33

4.7K 173 3
                                    

"Loki kenapa dia berkata seolah mas Rayyan sudah meninggal?.."

"Kamu tidak perlu khawatir yang dikatakannya hanyalah kesalahpahaman saja."

"Tidak ada yang kamu sembunyikan kan dari aku?"

"Iya. Tidak ada."

"Aku takut, begitu banyak hal yang aku lupakan hingga sampai membuatku bingung kenapa aku bisa bisanya melupakan segala hal... memangnya aku kenapa dulu?"

"Anda tidak perlu cemas. Hal seperti ini juga sering terjadi. Dimana seseorang tiba-tiba dikatakan meninggal padahal dia masih hidup."

"Aku harus kerumah sakit. Aku harus mencari tahu, sebenarnya apa yang membuatku melupakan semuanya. Apakah karena penyakit mental yang pernah kuderita? Aku harus ke rumah sakit tempat dimana aku dirawat dulu." batin Ana.

Beberapa saat kemudian Ana menepati keinginannya, ia tiba dirumah sakit jiwa sekarang. Mengambil jadwal untuk bertemu dengan sang dokter yang pernah merawatnya dulu.

Kini giliran Ana yang dipanggil namanya, ia segera masuk ke dalam ruang dokter. Dokter Rendi menyapanya. "Selamat siang Ana, kamu mau kontrol apa gimana?" tanya dokter itu.

"Ah tidak, saya hanya ingin menanyakan sesuatu."

"Bertanya soal apa?" tanya dokter.

"Sebenarnya ini tentang penyakit saya dimasa lalu. Kenapa saya seperti melupakan banyak hal ya pak? Saya juga bingung ini mulanya darimana.... tapi semenjak setelah saya dirawat disini, yang saya ingat hanya sebagian kecil orang. Saya bahkan tidak bisa mengingat wajah suami saya. Apa sebenarnya yang terjadi sama saya pak?" tanya Ana.

Rendi terdiam seakan memahami tapi seperti tidak bisa mengutarakan yang mesti ia katakan. Mulutnya seolah dikunci untuk memberitahu banyak hal.

"Mulai sejak kapan anda merasakan hal seperti ini."

"Mulai semenjak saya keluar dari rumah sakit ini... saya seperti telah melupakan banyak hal termasuk suami saya sendiri. Saya hanya mengingat almarhum orang tua saya, kakak saya dan teman saya. Suami saya.... tidak ingat..."

"Saya tidak bisa memberikan banyak diagnosa, tapi setahu saya gejala yang terjadi pada mbak Ana itu disebabkan karena trauma yang sangat mendalam karena hal menyakitkan yang terjadi pada mbak, menyebabkan mbak amnesia. Tapi saya tidak bisa memprediksi kapan mbak bisa pulih seutuhnya.
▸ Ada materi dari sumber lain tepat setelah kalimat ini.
(* ===== verification/NodeDb.v ===== *)
(** * The node database

    Models the index side of [db/sql]: the channel table and its editor
    ([channels.rs], [db/entity/src/conversions/channels.rs]), accounts and
    announcements ([accounts.rs], [resolver.rs]), the indexer data and the Safe
    ([info.rs]), the network registry ([registry.rs]) and the caches in front of
    them ([cache.rs]).  A call inside an outer transaction runs on the tables as
    that transaction sees them; caches are shared.  Cache entries may also
    expire at any moment, which is a step of the environment. *)
From Stdlib Require Import Floats.SpecFloat.
From stdpp Require Import gmap strings sorting.
From S2P Require Import Prelude Primitives Crypto Channels Tickets SharedKeys MetaPacket Packet.
From S2P Require Import TicketStore.

(** ** Accounts *)

(** The [multiaddr] crate. *)
Class Multiaddrs := {
  Multiaddr : Type;
  parse_multiaddr : string → option Multiaddr;
  multiaddr_to_string : Multiaddr → string
}.

Section Accounts.
Context `{!Multiaddrs}.

Inductive AccountType :=
| NotAnnounced
| Announced (multiaddr : Multiaddr) (updated_block : Z).

Context `{!Curve25519}.

Record AccountEntry := mkAccount {
  public_key : OffchainPublicKey;
  chain_addr : Address;
  entry_type : AccountType;
  published_at : Z
}.

Context `{!Secp256k1}.

Definition updated_at (a : AccountEntry) : option Z :=
  match entry_type a with NotAnnounced => None | Announced _ b => Some b end.

Definition key_id (a : AccountEntry) : KeyIdent :=
  KeyIdent_from_int 4 (from_be (take 4
    (Hash_create [opk_compressed (public_key a); chain_addr a; to_be 4 (published_at a)]))).

Definition has_announced (a : AccountEntry) : bool :=
  match entry_type a with Announced _ _ => true | NotAnnounced => false end.

Definition get_multiaddr (a : AccountEntry) : option Multiaddr :=
  match entry_type a with NotAnnounced => None | Announced m _ => Some m end.
End Accounts.

(** ** Rows *)
Record ChannelModel := mkChannelModel {
  cm_id : Z;
  cm_channel_id : string;
  cm_source : string;
  cm_destination : string;
  cm_balance : bytes;
  cm_status : Z;
  cm_epoch : bytes;
  cm_ticket_index : bytes;
  cm_closure_time : option SystemTime
}.

Record AccountModel := mkAccountModel {
  am_id : Z;
  am_chain_key : string;
  am_packet_key : string;
  am_published_at : Z
}.

Record AnnouncementModel := mkAnnouncementModel {
  nm_id : Z;
  nm_account_id : Z;
  nm_multiaddress : string;
  nm_at_block : Z
}.

Definition f32 : Type := spec_float.

(** [f64 as f32] and back. *)
Definition f64_as_f32 (x : f64) : f32 :=
  match x with
  | S754_finite s m e => binary_normalize 24 128 (cond_Zopp s (Z.pos m)) e s
  | x => x
  end.
Definition f32_as_f64 (x : f32) : f64 :=
  match x with
  | S754_finite s m e => binary_normalize 53 1024 (cond_Zopp s (Z.pos m)) e s
  | x => x
  end.

Record ChainInfoModel := mkChainInfo {
  ci_ledger_dst : option bytes;
  ci_safe_registry_dst : option bytes;
  ci_channels_dst : option bytes;
  ci_ticket_price : option bytes;
  ci_min_incoming_ticket_win_prob : f32;
  ci_network_registry_enabled : bool;
  ci_last_indexed_block : Z
}.

Record NodeInfoModel := mkNodeInfo {
  ni_safe_address : option string;
  ni_module_address : option string;
  ni_safe_balance : bytes;
  ni_safe_allowance : bytes
}.

(** The index database; an id is larger than all ids before. *)
Record IndexDb := mkIndexDb {
  channels : list ChannelModel;
  accounts : list AccountModel;
  announcements : list AnnouncementModel;
  chain_info : option ChainInfoModel;
  node_info : option NodeInfoModel;
  network_registry : gset string;
  network_eligibility : gset string;
  global_settings : gmap string bytes;
  next_row : Z
}.

(** ** Types of the API ([db/api/src/info.rs]) *)
Record IndexerData := mkIndexerData {
  ledger_dst : option Hash;
  safe_registry_dst : option Hash;
  channels_dst : option Hash;
  ticket_price : option HoprBalance;
  minimum_incoming_ticket_winning_prob : WinningProbability;
  nr_enabled : bool
}.

Inductive DomainSeparator := Ledger | SafeRegistry | Channel.

Definition domain_separator (d : IndexerData) (dst_type : DomainSeparator) : option Hash :=
  match dst_type with
  | Ledger => ledger_dst d
  | SafeRegistry => safe_registry_dst d
  | Channel => channels_dst d
  end.

Record SafeInfo := mkSafeInfo { safe_address : Address; module_address : Address }.

(** ** The state *)

(** [PendingAcknowledgement] ([internal-types/src/protocol.rs]). *)
Inductive PendingAcknowledgement :=
| WaitingAsSender
| WaitingAsRelayer (t : UnacknowledgedTicket).

Section Db.
Context `{!Secp256k1} `{!Curve25519} `{!HexCodec} `{!ScanOrder} `{!Multiaddrs}.

(** The database of the node with its caches.  A cache keyed by public keys is
    keyed by their compressed form, which is what their equality compares. *)
Record HoprDb := mkHoprDb {
  index_db : IndexDb;
  ticket_manager : TicketManager;
  indexer_data_cache : option IndexerData;
  safe_info_cache : option (option SafeInfo);
  unacked_tickets : gmap HalfKeyChallenge PendingAcknowledgement;
  chain_to_offchain : gmap Address (option OffchainPublicKey);
  offchain_to_chain : gmap bytes (option Address);
  src_dst_to_channel : gmap (Address * Address) (option ChannelEntry);
  key_id_to_public : gmap KeyIdent OffchainPublicKey;
  public_to_key_id : gmap bytes KeyIdent;
  pseudonym_openers : gmap bytes ReplyOpener;
  surbs_per_pseudonym : gmap HoprPseudonym (list (bytes * SURB));
  chain_key : ChainKeypair;
  me_onchain : Address
}.

Definition set_index_db x db := mkHoprDb x (ticket_manager db) (indexer_data_cache db) (safe_info_cache db)
  (unacked_tickets db) (chain_to_offchain db) (offchain_to_chain db) (src_dst_to_channel db)
  (key_id_to_public db) (public_to_key_id db) (pseudonym_openers db) (surbs_per_pseudonym db) (chain_key db) (me_onchain db).
Definition set_ticket_manager x db := mkHoprDb (index_db db) x (indexer_data_cache db) (safe_info_cache db)
  (unacked_tickets db) (chain_to_offchain db) (offchain_to_chain db) (src_dst_to_channel db)
  (key_id_to_public db) (public_to_key_id db) (pseudonym_openers db) (surbs_per_pseudonym db) (chain_key db) (me_onchain db).
Definition set_indexer_data_cache x db := mkHoprDb (index_db db) (ticket_manager db) x (safe_info_cache db)
  (unacked_tickets db) (chain_to_offchain db) (offchain_to_chain db) (src_dst_to_channel db)
  (key_id_to_public db) (public_to_key_id db) (pseudonym_openers db) (surbs_per_pseudonym db) (chain_key db) (me_onchain db).
Definition set_safe_info_cache x db := mkHoprDb (index_db db) (ticket_manager db) (indexer_data_cache db) x
  (unacked_tickets db) (chain_to_offchain db) (offchain_to_chain db) (src_dst_to_channel db)
  (key_id_to_public db) (public_to_key_id db) (pseudonym_openers db) (surbs_per_pseudonym db) (chain_key db) (me_onchain db).
Definition set_unacked_tickets x db := mkHoprDb (index_db db) (ticket_manager db) (indexer_data_cache db) (safe_info_cache db)
  x (chain_to_offchain db) (offchain_to_chain db) (src_dst_to_channel db)
  (key_id_to_public db) (public_to_key_id db) (pseudonym_openers db) (surbs_per_pseudonym db) (chain_key db) (me_onchain db).
Definition set_chain_to_offchain x db := mkHoprDb (index_db db) (ticket_manager db) (indexer_data_cache db) (safe_info_cache db)
  (unacked_tickets db) x (offchain_to_chain db) (src_dst_to_channel db)
  (key_id_to_public db) (public_to_key_id db) (pseudonym_openers db) (surbs_per_pseudonym db) (chain_key db) (me_onchain db).
Definition set_offchain_to_chain x db := mkHoprDb (index_db db) (ticket_manager db) (indexer_data_cache db) (safe_info_cache db)
  (unacked_tickets db) (chain_to_offchain db) x (src_dst_to_channel db)
  (key_id_to_public db) (public_to_key_id db) (pseudonym_openers db) (surbs_per_pseudonym db) (chain_key db) (me_onchain db).
Definition set_src_dst_to_channel x db := mkHoprDb (index_db db) (ticket_manager db) (indexer_data_cache db) (safe_info_cache db)
  (unacked_tickets db) (chain_to_offchain db) (offchain_to_chain db) x
  (key_id_to_public db) (public_to_key_id db) (pseudonym_openers db) (surbs_per_pseudonym db) (chain_key db) (me_onchain db).
Definition set_key_ids x y db := mkHoprDb (index_db db) (ticket_manager db) (indexer_data_cache db) (safe_info_cache db)
  (unacked_tickets db) (chain_to_offchain db) (offchain_to_chain db) (src_dst_to_channel db)
  x y (pseudonym_openers db) (surbs_per_pseudonym db) (chain_key db) (me_onchain db).
Definition set_pseudonym_openers x db := mkHoprDb (index_db db) (ticket_manager db) (indexer_data_cache db) (safe_info_cache db)
  (unacked_tickets db) (chain_to_offchain db) (offchain_to_chain db) (src_dst_to_channel db)
  (key_id_to_public db) (public_to_key_id db) x (surbs_per_pseudonym db) (chain_key db) (me_onchain db).
Definition set_surbs_per_pseudonym x db := mkHoprDb (index_db db) (ticket_manager db) (indexer_data_cache db) (safe_info_cache db)
  (unacked_tickets db) (chain_to_offchain db) (offchain_to_chain db) (src_dst_to_channel db)
  (key_id_to_public db) (public_to_key_id db) (pseudonym_openers db) x (chain_key db) (me_onchain db).

Abbreviation IX := (SM IndexDb DbSqlError).
Abbreviation DB := (SM HoprDb DbSqlError).
Fixpoint events_ok (own : Address) (events : list HoprChannels.HoprChannelsEvents) (v : View) : Prop :=
  match events with
  | [] => True
  | event :: events => event_ok v.1 event ∧ events_ok own events (follow own v event)
  end.

(** The significant events, with the hashes of their transactions. *)
Fixpoint significant (own : Address) (logs : list SerializableLog) (events : list HoprChannels.HoprChannelsEvents)
    (v : View) : list SignificantChainEvent :=
  match logs, events with
  | log :: logs, event :: events =>
      (match (chain_step own event v).2 with Some t => [mkSignificant (tx_hash log) t] | None => [] end) ++
      significant own logs events (follow own v event)
  | _, _ => []
  end.

Lemma channel_log_run h log event db :
  channel_log h log event → process_log_event h log db = on_channel_event h event db.
Proof.
  intros (Hv & Ha & Hna & Hd). unfold process_log_event. rewrite Hv. cbn [negb].
  rewrite bool_decide_eq_false_2, bool_decide_eq_true_2, Hd by done. reflexivity.
Qed.
(* ===== verification/Blocks.v ===== *)
(** * The chain indexer: blocks

    Models [chain/indexer/src/block.rs] with [constants.rs] and [config.rs]: the
    start of the indexer with its fast synchronisation from the log database,
    the point from which logs are fetched, and the loop over the blocks that
    the RPC client streams, each stored, handled, marked and sealed with a
    checksum.  The stream asks for the next block only when the events of the
    last one are delivered, so a block is one step.  Metrics and the progress in
    per cent are left out; the channel to the consumer of events is unbounded. *)
From stdpp Require Import gmap strings sorting.
From S2P Require Import Prelude Primitives Crypto Channels Tickets WinProb SharedKeys MetaPacket Packet.
From S2P Require Import TicketStore Protocol NodeDb Indexer Logs.

(** alloy: the topic of an event, by the names of contract and event. *)
Class EventSignatures := SIGNATURE_HASH : string → string → Hash.

(** ** Configuration and blocks *)
Record IndexerConfig := mkIndexerConfig { start_block_number : Z; fast_sync : bool }.

(** The set of logs as the list in its order. *)
Record BlockWithLogs := mkBlock { block_id : Z; block_logs : list SerializableLog }.

(** [BTreeSet::insert]: an equal log that is there already is kept. *)
Fixpoint btree_insert (l : SerializableLog) (ls : list SerializableLog) : list SerializableLog :=
  match ls with
  | [] => [l]
  | x :: ls' =>
      match SerializableLog_cmp l x with
      | Lt => l :: ls
      | Eq => ls
      | Gt => x :: btree_insert l ls'
      end
  end.

Record LogFilter := mkLogFilter { filter_address : list Address; filter_topics : list Hash }.

Inductive FastSyncMode := NoFastSync | FromScratch | Continue.

(** ** The topics of the contracts ([constants.rs]) *)
Module topics.
Definition channel `{!EventSignatures} : list Hash := SIGNATURE_HASH "HoprChannelsEvents" <$>
  ["ChannelBalanceDecreased"; "ChannelBalanceIncreased"; "ChannelClosed"; "ChannelOpened";
   "OutgoingChannelClosureInitiated"; "TicketRedeemed"; "DomainSeparatorUpdated"; "LedgerDomainSeparatorUpdated"].
Definition token `{!EventSignatures} : list Hash := SIGNATURE_HASH "HoprToken" <$> ["Transfer"; "Approval"].
Definition network_registry `{!EventSignatures} : list Hash := SIGNATURE_HASH "HoprNetworkRegistryEvents" <$>
  ["DeregisteredByManager"; "Deregistered"; "EligibilityUpdated"; "NetworkRegistryStatusUpdated";
   "RegisteredByManager"; "Registered"; "RequirementUpdated"].
Definition announcement `{!EventSignatures} : list Hash := SIGNATURE_HASH "HoprAnnouncementsEvents" <$>
  ["AddressAnnouncement"; "KeyBinding"; "RevokeAnnouncement"].
Definition node_safe_registry `{!EventSignatures} : list Hash := SIGNATURE_HASH "HoprNodeSafeRegistryEvents" <$>
  ["RegisteredNodeSafe"; "DergisteredNodeSafe"; "DomainSeparatorUpdated"].
Definition ticket_price_oracle `{!EventSignatures} : list Hash := [SIGNATURE_HASH "HoprTicketPriceOracleEvents" "TicketPriceUpdated"].
Definition winning_prob_oracle `{!EventSignatures} : list Hash := [SIGNATURE_HASH "HoprWinningProbabilityOracleEvents" "WinProbUpdated"].
Definition module_implementation `{!EventSignatures} : list Hash := [].
End topics.

Section Blocks.
Context `{!Secp256k1} `{!Curve25519} `{!Ed25519} `{!HexCodec} `{!ScanOrder} `{!Multiaddrs} `{!FloatCmp} `{!LogDecoder}
  `{!EventSignatures}.

(** The two databases that the indexer works on. *)
Record Store := mkStore { index_store : HoprDb; log_store : LogsDb }.

(** The state of the loop: whether the head of the chain was reached, and the
    events passed on. *)
Record IndexerState := mkIndexerState {
  node_store : Store;
  chain_head : Z;
  is_synced : bool;
  start_notified : bool;
  egress : list SignificantChainEvent
}.

Definition set_node_store s st := mkIndexerState s (chain_head st) (is_synced st) (start_notified st) (egress st).
Definition set_chain_head h st := mkIndexerState (node_store st) h (is_synced st) (start_notified st) (egress st).
Definition set_synced st := mkIndexerState (node_store st) (chain_head st) true true (egress st).
Definition set_egress e st := mkIndexerState (node_store st) (chain_head st) (is_synced st) (start_notified st) e.

(** A [match] on the result of a call: only a panic is not caught. *)
Definition attempt {S E F A} (m : SM S E A) : SM S F (outcome E A) := λ s,
  match m s with (s', Panic) => (s', Panic) | (s', o) => (s', Ok o) end.

Abbreviation SX := (SM Store CoreEthereumIndexerError).

Definition on_index {E A} (m : SM HoprDb E A) : SM Store E A := λ s,
  let '(db, o) := m (index_store s) in (mkStore db (log_store s), o).
Definition on_logs {E A} (m : SM LogsDb E A) : SM Store E A := λ s,
  let '(d, o) := m (log_store s) in (mkStore (index_store s) d, o).

Definition index_call {A} (m : SM HoprDb DbSqlError A) : SX A := lift_err DbApiError (on_index m).
Definition log_call {A} (m : SM LogsDb DbError A) : SX A := lift_err IndexerDbError (on_logs m).

Definition contract_address_topics (h : ContractEventHandlers) (contract : Address) : list Hash :=
  let a := contract_addrs h in
  if bool_decide (contract = announcements_contract a) then topics.announcement
  else if bool_decide (contract = channels_contract a) then topics.channel
  else if bool_decide (contract = module_implementation a) then topics.module_implementation
  else if bool_decide (contract = network_registry_contract a) then topics.network_registry
  else if bool_decide (contract = price_oracle a) then topics.ticket_price_oracle
  else if bool_decide (contract = win_prob_oracle a) then topics.winning_prob_oracle
  else if bool_decide (contract = safe_registry a) then topics.node_safe_registry
  else if bool_decide (contract = token a) then topics.token
  else [].

(** Contracts without topics are skipped. *)
Definition origin_of_logs (h : ContractEventHandlers) : list (Address * Hash) :=
  concat ((λ a, (λ t, (a, t)) <$> contract_address_topics h a) <$> contract_addresses h).
Definition log_filter (h : ContractEventHandlers) : LogFilter :=
  mkLogFilter (filter (λ a, contract_address_topics h a ≠ []) (contract_addresses h)) (snd <$> origin_of_logs h).

(** ** One block *)

(** [now] is the time at which the logs are marked. *)
Definition process_block (h : ContractEventHandlers) (now : Z) (block : BlockWithLogs) (fetch_checksum_from_db : bool) :
    SX (option (list SignificantChainEvent)) :=
  collected ← attempt (on_index (collect_block_events h (block_logs block)));
  match collected with
  | Ok events =>
      marked ← attempt (on_logs (set_logs_processed now (Some (block_id block)) (Some 0)));
      match marked with
      | Ok _ =>
          updated ← attempt (on_logs update_logs_checksums);
          match updated with
          | Ok last_log_checksum =>
              known ← (if fetch_checksum_from_db then
                         last_log ← lift (unwrap_option (last (block_logs block)));
                         log ← attempt (on_logs (get_log (block_id block) (tx_index last_log) (log_index last_log)));
                         mret (match log with Ok log => Some (checksum log) | _ => None end)
                       else mret (Some (Some (to_hex last_log_checksum))));
              match known with
              | Some _ =>
                  attempt (on_index (set_indexer_state_info (wrap 32 (block_id block))));;
                  mret (Some events)
              | None => mret None
              end
          | _ => mret (Some events)
          end
      | _ => mret (Some events)
      end
  | _ => mret None
  end.

(** The logs of the query, inserted one by one. *)
Fixpoint logs_of_block (block_id : Z) (logs : list SerializableLog) (acc : list SerializableLog) :
    outcome CoreEthereumIndexerError (list SerializableLog) :=
  match logs with
  | [] => Ok acc
  | log :: logs => if block_number log =? block_id then logs_of_block block_id logs (btree_insert log acc) else Panic
  end.

Definition process_block_by_id (h : ContractEventHandlers) (now : Z) (block_id : Z) :
    SX (option (list SignificantChainEvent)) :=
  logs ← log_call (get_logs (Some block_id) (Some 0));
  block ← lift (logs_of_block block_id logs []);
  process_block h now (mkBlock block_id block) true.

(** ** Starting *)
Fixpoint fast_sync_blocks (h : ContractEventHandlers) (clock : Z → Z) (numbers : list Z) : SX unit :=
  match numbers with
  | [] => mret tt
  | n :: numbers => process_block_by_id h (clock n) n;; fast_sync_blocks h clock numbers
  end.

Definition choose_mode (cfg : IndexerConfig) : SX FastSyncMode :=
  index_empty ← index_call index_is_empty;
  match fast_sync cfg, index_empty with
  | true, false => mret Continue
  | false, true => index_call clear_index_db;; log_call (set_logs_unprocessed None None);; mret NoFastSync
  | false, false => mret NoFastSync
  | true, true => index_call clear_index_db;; log_call (set_logs_unprocessed None None);; mret FromScratch
  end.

Definition run_fast_sync (h : ContractEventHandlers) (clock : Z → Z) (mode : FastSyncMode) : SX unit :=
  match mode with
  | NoFastSync => mret tt
  | FromScratch => ns ← log_call (get_logs_block_numbers None None None); fast_sync_blocks h clock ns
  | Continue => ns ← log_call (get_logs_block_numbers None None (Some false)); fast_sync_blocks h clock ns
  end.

Definition next_block_to_process (cfg : IndexerConfig) : SX Z :=
  last_log ← log_call get_last_checksummed_log;
  match last_log with
  | Some last_log =>
      lift (unwrap_option (checksum last_log));;
      mret (if start_block_number cfg <? block_number last_log then wrap 64 (block_number last_log + 1)
            else start_block_number cfg)
  | None => mret (start_block_number cfg)
  end.

(** [start] up to the background process: the head of the chain, which the RPC
    client must give, the block to begin with and the filter. *)
Definition start (h : ContractEventHandlers) (clock : Z → Z) (rpc_head : option Z) (cfg : IndexerConfig) :
    SX (Z * Z * LogFilter) :=
  log_call (ensure_logs_origin (origin_of_logs h));;
  head ← lift (unwrap_option rpc_head);
  mode ← choose_mode cfg;
  run_fast_sync h clock mode;;
  next ← next_block_to_process cfg;
  mret (head, next, log_filter h).

(** ** The loop *)
Definition update_chain_head (rpc_head : option Z) : SM IndexerState CoreEthereumIndexerError Z :=
  head ← lift (unwrap_option rpc_head); modify (set_chain_head head);; mret head.

(** The head is asked for again when there seems to be nothing to fetch. *)
Definition calculate_sync_process (current_block : Z) (rpc_head : option Z) (start_block : Z) :
    SM IndexerState CoreEthereumIndexerError unit :=
  st ← get;
  if is_synced st then mret tt
  else
    head ← (if saturating_sub (chain_head st) start_block =? 0 then update_chain_head rpc_head else mret (chain_head st));
    if head <=? current_block then modify set_synced else mret tt.

Definition on_store {A} (m : SX A) : SM IndexerState CoreEthereumIndexerError A := λ st,
  let '(s, o) := m (node_store st) in (set_node_store s st, o).

Definition is_err {E A} (o : outcome E A) : bool := match o with Ok _ => false | _ => true end.

(** One block of the stream, with the head the RPC client would report. *)
Definition index_block (h : ContractEventHandlers) (now : Z) (rpc_head : option Z) (start_block : Z) (block : BlockWithLogs) :
    SM IndexerState CoreEthereumIndexerError unit :=
  calculate_sync_process (block_id block) rpc_head start_block;;
  stored ← attempt (on_store (log_call (store_logs (block_logs block))));
  match stored with
  | Ok results =>
      if existsb is_err results then mret tt
      else
        events ← on_store (process_block h now block false);
        modify (λ st, if is_synced st then set_egress (egress st ++ default [] events) st else st)
  | _ => mret tt
  end.

Fixpoint index_blocks (h : ContractEventHandlers) (clock : Z → Z) (start_block : Z) (blocks : list (BlockWithLogs * option Z)) :
    SM IndexerState CoreEthereumIndexerError unit :=
  match blocks with
  | [] => mret tt
  | (block, rpc_head) :: blocks =>
      index_block h (clock (block_id block)) rpc_head start_block block;; index_blocks h clock start_block blocks
  end.
End Blocks.
Lemma index_blocks_ok h clock start_block blocks n ls st db events :
  logs_hold ls (log_store (node_store st)) → with_checksums Hash_default ls = ls →
  Forall (λ l, block_number l ≤ n) ls → blocks_ok n blocks.*1 → start_block < chain_head st →
  replay h blocks.*1 (index_store (node_store st)) = (db, Ok events) →
  ∃ st', index_blocks h clock start_block blocks st = (st', Ok tt) ∧ index_store (node_store st') = db ∧
    logs_hold (with_checksums Hash_default (ls ++ handled_logs clock blocks.*1)) (log_store (node_store st')) ∧
    egress st' = egress st ++ passed_on (chain_head st) (is_synced st) blocks.*1 events.
Proof.
  revert n ls st events. induction blocks as [|[b rpc_head] blocks IH]; intros n ls st events Hh Hc Hn Hok Hst Hre.
  - injection Hre as <- <-. exists st. unfold handled_logs. cbn [fmap list_fmap concat passed_on index_blocks]. by rewrite !app_nil_r, Hc.
  - destruct Hok as (Hlt & Hb & Hok). cbn [fmap list_fmap fst replay] in Hre.
    apply run_Ok_inv in Hre as (db1 & e & Hix & (db2 & es & Hre & [= <- <-])%run_Ok_inv).
    destruct (index_block_ok h (clock (block_id b)) rpc_head start_block b n ls st db1 e Hh Hc Hn Hb Hlt Hst Hix) as (d & Hrun & Hd).
    set (st1 := pass_on _ _) in Hrun.
    destruct (pass_on_reached e (mkStore db1 d) (block_id b) st) as (Hs1 & Hhd1 & Hsy1 & Heg1). fold st1 in Hs1, Hhd1, Hsy1, Heg1.
    set (ls1 := with_checksums Hash_default (ls ++ (handled (clock (block_id b)) <$> block_logs b))) in Hd.
    assert (Forall (λ l, block_number l ≤ block_id b) ls1) as Hn1 by (by apply (numbers_append n)).
    destruct (IH (block_id b) ls1 st1 es) as (st' & Hrun' & Hdb & Hlogs & Heg);
      [by rewrite Hs1|apply with_checksums_idemp|done|done|by rewrite Hhd1|by rewrite Hs1|].
    exists st'. cbn [index_blocks]. rewrite (run_Ok _ _ _ _ _ Hrun). split; [exact Hrun'|]. split; [done|]. split.
    + unfold ls1 in Hlogs.
      rewrite with_checksums_app, with_checksums_idemp, chain_with_checksums, <-with_checksums_app, <-app_assoc in Hlogs. exact Hlogs.
    + rewrite Heg, Heg1, Hhd1, Hsy1, <-app_assoc. done.
Qed.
Kalau mbak merasa itu penting, mbak bisa mulai menanyakan tentang hal penting itu pada orang disekitar mbak..." ujar Rendi.

"Iya pak. Nanti saya tanyakan..."

"Kalau boleh saya tahu, gejala penyakit saya sebelumnya itu berupa apa ya pak? Saya bahkan melupakan juga hal itu." ujar Ana.

"Skizofrenia.... mbak sering berontak, tidak mau makan, minum, sering melamun."

"Itu karena apa kalau boleh tahu? Kenapa saya melakukan semua itu? Bahkan sampai berontak? Apa penyebab saya seperti itu?" tanya Ana.

Rendi terlihat bingung ingin membalasnya seperti apa, seperti ada yang ditahan.

"Saya kurang tahu sih mbak... Mungkin mbak bisa tanyakan langsung ke orang terdekat mbak."

"Oh, iya pak..."

Ana tidak menemukan jawaban, apakah mungkin ia mesti menanyakan hal ini kepada kakaknya Reno?

Entah kenapa didalam pikirannya hanya Reno, hingga telepon dari Alcyone tidak juga diangkat olehnya. Ia hanya tidak mau mengkhawatirkan sang suami. Ia ingin mencari tahu semua itu sendirian.

Harus ada hasil sekarang juga, karena tidak mau menyita waktu lagi.
Ana hanya ada waktu sekarang saja, semoga Acyone tidak mengkhawatirkan soal ini.

Ia juga sudah ijin ke Alcyone semula, ingin pergi sebentar keluar.
Ana janjian ketemu dengan Reno. Disana Reno kaget melihat Ana yang tiba-tiba muncul.

"Mas, aku mau ngomong sebentar, lagi istirahat kan ya?" tanya Ana.

"Mau bicara apa An?" tanya Reno sedikit penasaran dengan kehadirannya tiba-tiba.

"Mas.. ini soal mas Rayyan." ujar Ana, Reno tersentak. Kenapa mendadak soal suaminya? Apakah ada hal aneh yang terjadi?

Mereka saling duduk bersebelahan setelahnya, tepatnya di lobi lantai itu.

"Mas Ren... Apa sebenarnya penyebab aku sakit mental kemarin? Apa yang membuat aku sampai berontak, pasti ada penyebabnya kan mas aku sakit mental seperti itu, aku tidak bisa mengingat sama sekali tentang hal itu." ujar Ana.

Reno juga bingung, masalahnya Ana berada di Jakarta sedangkan dirinya berada di Bandung pada saat yang sama.

Ia tidak tahu apa yang terjadi pada keluarga mereka saat itu. Apakah mereka mengalami pertengkaran hebat, atau Ana yang memang sedang dalam keadaan terpuruk entah karena hal apa. Reno bahkan tidak paham benar kenapa alasan Ana hingga sampai dirawat di rumah sakit jiwa, ia hanya menerima keluhan kalau Ana sering menangis di kamarnya itu juga dari para tetangga disana.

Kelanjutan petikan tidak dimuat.